Reply #20 on: June 27, 2003, 07:57:11 PM
Accomplished pianists who were late starters?

Hmm.

While it's true, as someone pointed out on this list, that Artur Rubinstein was 40 before he began to practice really rigorously, his technique, as he put it in the first volume of his autobiography, was just about as powerful as it ever got by the time he was 17.  I guess this means that he worked hard after 40 to play with greater care, but his technique was already in place.

I think Harold Bauer was 20, when he decided to be a pianist.  Of course, he played before that, and he was a very serious violinist before that.

Sviatislav Richter was also 20, when he presented himself to Neuheus for serious study.  He'd been studying conducting until then.  But also bear in mind that he had gone through the whole rigorous Russian central music school training.

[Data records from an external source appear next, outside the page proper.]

(** A cycle on a mounted component: the world it leaves and what becomes of
    the interval. *)
Lemma resolve_mounted (c : Component) (rs rr : settled Response) (ord : order) :
  timer c = true ->
  world (resolve rs rr ord (start_cycle c))
    = exec (fetchData rs rr ord) (world c) /\
  timer (resolve rs rr ord (start_cycle c))
    = negb (render_throws (state (exec (fetchData rs rr ord) (world c)))) /\
  inflight (resolve rs rr ord (start_cycle c)) = inflight c.
Proof.
  intros Ht.
  assert (E : exec (fetchData_resume rs rr ord) (world (start_cycle c))
              = exec (fetchData rs rr ord) (world c)).
  { unfold exec. rewrite fetchData_resume_run, fetchData_run.
    cbn [snd start_cycle world exec fetchData_begin bind setLoading setError
         modify state console stats readings loading error].
    destruct (cycle_error (classify rs) (classify rr) ord); reflexivity. }
  cbn [start_cycle world] in E.
  unfold resolve. cbn [inflight start_cycle timer world]. rewrite Ht.
  cbv zeta. cbn [world timer inflight]. rewrite E.
  repeat split.
Qed.

(** C6, as stated, fails: the first cycle after mount ends with status OK
    and body [null] for the statistics; no fault leaves [fetchData] and
    [loading] is cleared, but rendering [stats.current] then throws, the
    component is unmounted and the interval is cleared: no next cycle is
    scheduled. *)
Lemma bad_body_ends_the_schedule :
  ~ (forall (now : string) (rs rr : settled Response) (ord : order),
       let c' := resolve rs rr ord (mount now) in
       fst (fetchData_resume rs rr ord (world (mount now))) = Fulfilled tt /\
       loading (state (world c')) = false /\
       timer c' = true /\
       inflight (tick c') = S (inflight c')).
Proof.
  intro H.
  destruct (H "12:00:00" (ok_response JNull)
              (ok_response (readings_to_json sample_readings)) StatsFirst)
    as (_ & _ & Ht & _).
  discriminate Ht.
Qed.

(** C6 (amended): whatever the outcome of the two fetches, neither API
    function rejects, [fetchData] is fulfilled (no fault leaves it), it ends
    with [loading] false and nothing written to the console.  On a mounted
    component the interval stays registered, and the next tick starts a
    cycle, exactly when rendering the state left by the cycle does not
    throw; that is so whenever both slices then have their declared
    shape. *)
Theorem cycle_completes_without_fault
    (rs rr : settled Response) (ord : order) :
  (forall w, fst (fetchHeartRateStats rs w) = Fulfilled tt) /\
  (forall w, fst (fetchHeartRateReadings rr w) = Fulfilled tt) /\
  (forall w, fst (fetchData rs rr ord w) = Fulfilled tt /\
             loading (state (exec (fetchData rs rr ord) w)) = false /\
             console (exec (fetchData rs rr ord) w) = console w) /\
  (forall c,
     timer c = true ->
     let c' := resolve rs rr ord (start_cycle c) in
     world c' = exec (fetchData rs rr ord) (world c) /\
     loading (state (world c')) = false /\
     timer c' = negb (render_throws (state (world c'))) /\
     (timer c' = true -> inflight (tick c') = S (inflight c')) /\
     (forall s l,
        stats_of_json (stats (state (world c'))) = Some s ->
        readings_of_json (readings (state (world c'))) = Some l ->
        timer c' = true)).
Proof.
  split; [| split; [| split]].
  - intro w. rewrite fetchHeartRateStats_run. reflexivity.
  - intro w. rewrite fetchHeartRateReadings_run. reflexivity.
  - intro w. unfold exec. rewrite fetchData_run. auto.
  - intros c Ht c'. subst c'.
    destruct (resolve_mounted c rs rr ord Ht) as (Hw & Htm & _).
    rewrite Hw. split; [reflexivity |].
    split; [unfold exec; rewrite fetchData_run; reflexivity |].
    split; [rewrite Htm; reflexivity |].
    split.
    + intros Ht'. unfold tick. rewrite Ht'. reflexivity.
    + intros s l Hs Hl. rewrite Htm.
      rewrite (declared_shape_renders _ s l Hs Hl). reflexivity.
Qed.

Lemma cycle_completes_without_fault_witness :
  let c' := resolve server_error
              (ok_response (readings_to_json sample_readings)) ReadingsFirst
              (start_cycle (resolve server_error server_error StatsFirst mounted)) in
  loading (state (world c')) = false /\
  readings (state (world c')) = readings_to_json sample_readings /\
  timer c' = true /\
  inflight (tick c') = 1%nat.
Proof.
  intro c'.
  destruct (cycle_completes_without_fault server_error
              (ok_response (readings_to_json sample_readings)) ReadingsFirst)
    as (_ & _ & _ & H).
  destruct (H (resolve server_error server_error StatsFirst mounted) eq_refl)
    as (Hw & Hl & _ & Hk & Hshape).
  fold c' in Hw, Hl, Hk, Hshape.
  assert (Ht : timer c' = true)
    by (apply (Hshape (Build_HeartRateStats 0 0 0 0 "12:00:00") sample_readings);
        reflexivity).
  split; [exact Hl |].
  split; [reflexivity |].
  split; [exact Ht |].
  rewrite (Hk Ht). reflexivity.
Defined.

(** C7: a second cycle with the same successful responses leaves exactly
    the world the first one left: nothing is appended or accumulated. *)
Theorem successful_cycle_idempotent
    (w : World) (ds dr : json) (ord1 ord2 : order) :
  exec (fetchData (ok_response ds) (ok_response dr) ord2)
       (exec (fetchData (ok_response ds) (ok_response dr) ord1) w)
  = exec (fetchData (ok_response ds) (ok_response dr) ord1) w.
Proof. destruct ord1, ord2; reflexivity. Qed.

(** ** Teardown *)

(** Nothing happens to an unmounted component: the interval does not fire,
    the button is gone, and the setter calls of a cycle that was in flight
    are dropped. *)
Lemma step_unmounted (c : Component) (e : event) :
  timer c = false ->
  timer (step c e) = false /\ world (step c e) = world c.
Proof.
  intros Ht. destruct e as [| | rs rr ord |]; cbn [step].
  - unfold tick. rewrite Ht. auto.
  - unfold click_retry. rewrite Ht. auto.
  - unfold resolve. destruct (inflight c); [auto |]. rewrite Ht. auto.
  - auto.
Qed.

Lemma run_unmounted (es : list event) (c : Component) :
  timer c = false ->
  timer (run es c) = false /\ world (run es c) = world c.
Proof.
  revert c. induction es as [| e es IH]; intros c Ht; [auto |].
  cbn [run fold_left].
  destruct (step_unmounted c e Ht) as [Ht' Hw'].
  destruct (IH (step c e) Ht') as [Ht'' Hw''].
  unfold run in Ht'', Hw''. rewrite Ht'', Hw'', Hw'. auto.
Qed.

(** C4: unmounting clears the interval; a fetch in flight at that time may
    still settle, and [fetchData] then resumes without a fault, but its
    result is not applied: the statistics, the readings and the loading and
    error flags are as they were at the unmount, after that cycle and after
    anything else that happens later. *)
Theorem commit_after_unmount_is_dropped
    (c : Component) (rs rr : settled Response) (ord : order) :
  timer (unmount c) = false /\
  tick (unmount c) = unmount c /\
  world (resolve rs rr ord (unmount c)) = world c /\
  timer (resolve rs rr ord (unmount c)) = false /\
  fst (fetchData_resume rs rr ord (world c)) = Fulfilled tt /\
  (forall es, world (run es (unmount c)) = world c /\
              timer (run es (unmount c)) = false).
Proof.
  split; [reflexivity |].
  split; [reflexivity |].
  destruct (step_unmounted (unmount c) (Resolve rs rr ord) eq_refl)
    as [Ht Hw].
  split; [exact Hw |].
  split; [exact Ht |].
  split; [rewrite fetchData_resume_run; reflexivity |].
  intros es. destruct (run_unmounted es (unmount c) eq_refl) as [Ht' Hw'].
  split; [exact Hw' | exact Ht'].
Qed.

(** The cycle started at mount is in flight when the component is
    unmounted; its fetches then succeed, and nothing is written. *)
Lemma commit_after_unmount_example :
  inflight (unmount mounted) = 1%nat /\
  state (world (resolve (ok_response (stats_to_json sample_stats))
                        (ok_response (readings_to_json sample_readings))
                        StatsFirst (unmount mounted)))
    = initialState "12:00:00".
Proof. split; reflexivity. Qed.

(** ** Initial state *)

(** C10: before any cycle commits, the snapshot has the four values 0 and
    [lastUpdated] set to the construction time, the reading sequence is
    empty, [loading] is true and [error] is null, also once the first cycle
    has started at mount; the current value 0 classifies as 'low'. *)
Theorem initial_state_spec (now : string) :
  let zero := {| last5Minutes := 0; last15Minutes := 0; last30Minutes := 0;
                 current := 0; lastUpdated := now |} in
  stats (initialState now) = stats_to_json zero /\
  stats_of_json (stats (initialState now)) = Some zero /\
  readings (initialState now) = JArr [] /\
  readings_of_json (readings (initialState now)) = Some [] /\
  loading (initialState now) = true /\
  error (initialState now) = None /\
  state (world (mount now)) = initialState now /\
  getRiskLevel (current zero) = "low" /\
  hero_badge_label (renderHero zero) = "Bajo".
Proof. repeat split. Qed.

(* ================================================================= *)
(** * Further properties of the code *)

(** ** Thresholds *)

(** X1: the level never goes down when the pulse goes up: low, then normal,
    then high. *)
Theorem getRiskLevel_monotone (p q : Z) :
  p <= q -> level_rank (getRiskLevel p) <= level_rank (getRiskLevel q).
Proof.
  intros Hpq.
  destruct (getRiskLevel_cases p) as [[Hp Ep] | [[Hp Ep] | [Hp Ep]]];
    destruct (getRiskLevel_cases q) as [[Hq Eq] | [[Hq Eq] | [Hq Eq]]];
    rewrite Ep, Eq; cbn; lia.
Qed.

Lemma getRiskLevel_monotone_witness :
  59 <= 101 /\ level_rank (getRiskLevel 59) <= level_rank (getRiskLevel 101).
Proof.
  split; [lia | apply (getRiskLevel_monotone 59 101); lia].
Defined.

Lemma getStatCardColor_level (v : Z) :
  getStatCardColor v = card_of_level (getRiskLevel v).
Proof.
  unfold getStatCardColor, getRiskLevel.
  destruct (v >? 100); [| destruct (v <? 60)]; reflexivity.
Qed.

(** X2: the level, and with it the colour of a card, changes between a
    pulse and the next one at two places only: from 59 to 60 and from 100
    to 101. *)
Theorem getRiskLevel_changes_at_thresholds (p : Z) :
  (getRiskLevel (p + 1) <> getRiskLevel p <-> p = 59 \/ p = 100) /\
  (getStatCardColor (p + 1) <> getStatCardColor p <-> p = 59 \/ p = 100).
Proof.
  rewrite !getStatCardColor_level.
  destruct (getRiskLevel_cases p) as [[Hp Ep] | [[Hp Ep] | [Hp Ep]]];
    destruct (getRiskLevel_cases (p + 1)) as [[Hq Eq] | [[Hq Eq] | [Hq Eq]]];
    rewrite Ep, Eq; cbn;
    (split; (split; [intros H; try lia; exfalso; apply H; reflexivity
                    | intros H; try lia; discriminate])).
Qed.

(** ** Failures of one call *)

(** X3: a response whose status is not OK is a failure whatever its body
    is: [response.json()] is not awaited, the slice is not written and the
    error is the call's own text. *)
Theorem non_ok_response_ignores_body (w : World) (body : settled json) :
  let response := Fulfilled {| ok := false; response_json := body |} in
  exec (fetchHeartRateStats response) w =
    {| state := {| stats := stats (state w); readings := readings (state w);
                   loading := loading (state w);
                   error := Some "Error al obtener estadísticas" |};
       console := console w |} /\
  exec (fetchHeartRateReadings response) w =
    {| state := {| stats := stats (state w); readings := readings (state w);
                   loading := loading (state w);
                   error := Some "Error al obtener lecturas" |};
       console := console w |}.
Proof.
  intro response. subst response. unfold exec.
  rewrite fetchHeartRateStats_run, fetchHeartRateReadings_run.
  split; reflexivity.
Qed.

Lemma failure_message_provenance (own : string) (fetched : settled Response)
    (m : string) :
  failure_message own (classify fetched) = Some m ->
  m = own \/ m = "Error desconocido" \/ In m (thrown_messages fetched).
Proof.
  unfold thrown_messages.
  destruct (classify fetched) as [d | [m' | v] | | [m' | v]]; cbn;
    intros H; inversion H; subst; auto.
Qed.

(** ** The race between the two calls *)

(** X5: unless both calls fail, a cycle ends in the same world whichever
    call settles first; the only thing the two calls compete for is the
    error text. *)
Theorem settle_order_matters_only_when_both_fail
    (w : World) (rs rr : settled Response) :
  failed (classify rs) && failed (classify rr) = false ->
  fetchData rs rr StatsFirst w = fetchData rs rr ReadingsFirst w.
Proof.
  intros H. rewrite !fetchData_run. unfold cycle_error.
  destruct (classify rs), (classify rr); try discriminate H; reflexivity.
Qed.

Rachmaninoff (yes, that's how he spelled his own name, and it's what's on his tombstone... I've seen it with my own eyes) was 45 when he decided to become a concert pianist, but, here again, he was already a superb pianist and a completely trained musician in every way.  He started early, but didn't get serious until he was 11, and moved away to live with a couple other serious students at his teacher's house.  He went through a very thorough conservatory training.

Now, I remember reading about a young Polish man (whose name escapes me... I think I read about him in... maybe... Harold Schonberg's book on the Great Pianists) who presented himself for study with a great teacher without knowing the first thing about music.  The teacher tried hard to discourage the student, warning him that it was too late, and that nothing but frustration and disappointment could come of such a lunatic venture.  Well, ten years later, the young man had persisted and become a concert pianist who played one of the Chopin concerti in public, with a real orchestra!

Anybody remember this story, and know who this young man was?  

I'm sure there are many others who started late.  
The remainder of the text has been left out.